MethodBase whatGoesHere = myFrame.GetMethod();
Assert.AreEqual(declaringMethod, whatGoesHere);
};
}
My goal is I want more or less a 'Log' method that can walk up the stack and find the caller. I know the [CallerMemberName] attributes and such, but there is no corresponding attribute for the declaring type of the caller's member, and the caller's member name is a mere string. I'd like to find a proper MemberInfo if possible.
So that led me to finding the caller's method via StackFrame.GetMethod() however for nicer logging I'd like to detect if it's an anonymous delegate, and instead of or in addition to the anonymous delegate's MemberInfo, use the declaring method's MemberInfo.
However, it seems I just can't 'get there from here.' The most frustrating bit is that I know the compiler knew at least while it was compiling, given the name of the anonymous lambda, but I can't seem to find a way back to the MemberInfo at runtime.

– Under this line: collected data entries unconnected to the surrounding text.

(** The decision carries the identities of the candidate of its rank. *)
Definition differs_from_candidate (d : AdmissionDecision) (c : AdmissionCandidateSummary) : bool :=
  negb (bool_decide (am_signal_event_id c = ad_signal_event_id d)
        && bool_decide (am_exposure_episode_id c = ad_exposure_episode_id d)
        && bool_decide (am_strategy_group_id c = ad_strategy_group_id d)
        && bool_decide (am_strategy_version_id c = ad_strategy_version_id d)
        && bool_decide (am_event_spec_id c = ad_event_spec_id d)
        && bool_decide (am_exchange_instrument_id c = ad_exchange_instrument_id d)
        && bool_decide (am_position_side c = ad_position_side d)).

(** [_validate_decision] *)
Definition admission_model_checks (d : AdmissionDecision) : list (bool * str) :=
  let expected_digest := build_admission_decision_digest d in
  [((ad_runtime_scope_version d <=? 0) || (ad_owner_policy_version d <=? 0)
    || (ad_candidate_rank d <=? 0) || (ad_decided_at_ms d <=? 0),
    "AdmissionDecision versions, rank, and time must be positive");
   (cs_candidate_count (ad_candidate_set d) <? ad_candidate_rank d,
    "AdmissionDecision candidate rank is outside its set");
   (match cs_candidate_set_summary (ad_candidate_set d) !! Z.to_nat (ad_candidate_rank d - 1) with
    | Some candidate => differs_from_candidate d candidate
    | None => true
    end, "AdmissionDecision differs from its ranked candidate");
   match ad_decision_status d with
   | ADMITTED =>
       (negb (is_none (ad_first_blocker d)) || is_none (ad_capacity_claim_id d)
        || is_none (ad_ticket_id d) || is_none (ad_entry_admission_snapshot_digest d),
        "admitted AdmissionDecision requires Claim, Ticket, and snapshot")
   | REJECTED =>
       (is_none (ad_first_blocker d) || negb (is_none (ad_capacity_claim_id d))
        || negb (is_none (ad_ticket_id d)),
        "rejected AdmissionDecision requires blocker and forbids Claim/Ticket")
   end;
   (negb (bool_decide (ad_decision_digest d = expected_digest)),
    "AdmissionDecision digest differs from its payload");
   (negb (bool_decide (ad_admission_decision_id d = admission_id_of expected_digest)),
    "AdmissionDecision identity differs from its digest")].

Definition normalize_admission (d : AdmissionDecision) : AdmissionDecision :=
  mkAdmission (strip (ad_admission_decision_id d)) (strip (ad_signal_event_id d))
    (strip (ad_exposure_episode_id d)) (strip (ad_strategy_group_id d))
    (strip (ad_strategy_version_id d)) (strip (ad_event_spec_id d))
    (strip (ad_universe_version_id d)) (ad_universe_semantic_digest d)
    (strip (ad_runtime_profile_id d)) (strip (ad_runtime_scope_id d)) (ad_runtime_scope_version d)
    (strip (ad_owner_policy_id d)) (ad_owner_policy_version d) (strip (ad_venue_id d))
    (strip (ad_account_id d)) (strip (ad_exchange_instrument_id d)) (ad_position_side d)
    (ad_exposure_family d) (ad_candidate_rank d) (ad_candidate_set d) (ad_portfolio_usage d)
    (ad_decision_status d) (normalize_optional (ad_first_blocker d))
    (normalize_optional (ad_binding_constraint d)) (normalize_optional (ad_capacity_claim_id d))
    (normalize_optional (ad_ticket_id d)) (ad_entry_admission_snapshot_digest d)
    (ad_decision_digest d) (ad_decided_at_ms d) (normalize_optional (ad_selection_authority_id d)).

Definition validate_AdmissionDecision (d : AdmissionDecision) : result AdmissionDecision :=
  validate_fields
    (((λ v, (blank v, "AdmissionDecision identities must be non-blank")) <$>
        [ad_admission_decision_id d; ad_signal_event_id d; ad_exposure_episode_id d;
         ad_strategy_group_id d; ad_strategy_version_id d; ad_event_spec_id d;
         ad_universe_version_id d; ad_runtime_profile_id d; ad_runtime_scope_id d;
         ad_owner_policy_id d; ad_venue_id d; ad_account_id d; ad_exchange_instrument_id d]) ++
     ((λ v, (negb (is_sha256_digest v), "AdmissionDecision digests must be canonical sha256")) <$>
        [ad_universe_semantic_digest d; ad_decision_digest d]) ++
     [(opt_test (λ v, negb (is_sha256_digest v)) (ad_entry_admission_snapshot_digest d),
       "admission snapshot digest must be canonical sha256")]);;
  let d := normalize_admission d in
  validate_model (admission_model_checks d);;
  mret d.

(** ** Ranking *)

Definition MAX_CANDIDATES_PER_ARBITRATION : Z := 64.

Record EntryCandidate := mkCandidate {
  ec_signal : StrategySignal;
  ec_owner_policy_priority : Z
}.

Definition validate_EntryCandidate (c : EntryCandidate) : result EntryCandidate :=
  validate_fields [(ec_owner_policy_priority c <=? 0, "candidate priorities must be positive")];;
  mret c.

(** The sort key, compared as Python compares tuples. *)
Definition candidate_key (c : EntryCandidate) : Z * Z * Z * str :=
  (ec_owner_policy_priority c, sg_occurred_at_ms (ec_signal c), sg_observed_at_ms (ec_signal c),
   sg_signal_event_id (ec_signal c)).

Definition key_le (a b : Z * Z * Z * str) : bool :=
  let '(p, o, v, i) := a in
  let '(p', o', v', i') := b in
  if negb (p =? p') then p <? p'
  else if negb (o =? o') then o <? o'
  else if negb (v =? v') then v <? v'
  else String.leb i i'.

Definition candidate_le (c c' : EntryCandidate) : bool := key_le (candidate_key c) (candidate_key c').

(** [sorted(candidates, key=candidate_key)] *)
Definition sort_candidates (l : list EntryCandidate) : list EntryCandidate := sort_by candidate_le l.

It seems like I want some invented property like MemberInfo.DeclaringMember which would for an anonymous method return return the member in which it was declared. Saying that however I realize an anonymous method isn't even a CLR thing, and so by the time you're looking at reflection the information is just flat gone. So I was hoping in the CompilerGeneratedAttribute it would hold onto the original source MemberInfo and I could extract it from the attribute, but the attribute seems to leave no trace of it.
At this point I think my only option is the very brittle attempt to parse the anonymous method name (ha!) and then use that to somehow search for the corresponding MemberInfo.
Anyway, before I give up and go down that route and see how terrible it is, I thought I'd throw a hail mary out to the fine folks here at StackOverflow and see if there's any genius solution I'm missing, or, if my thought process is fundamentally flawed.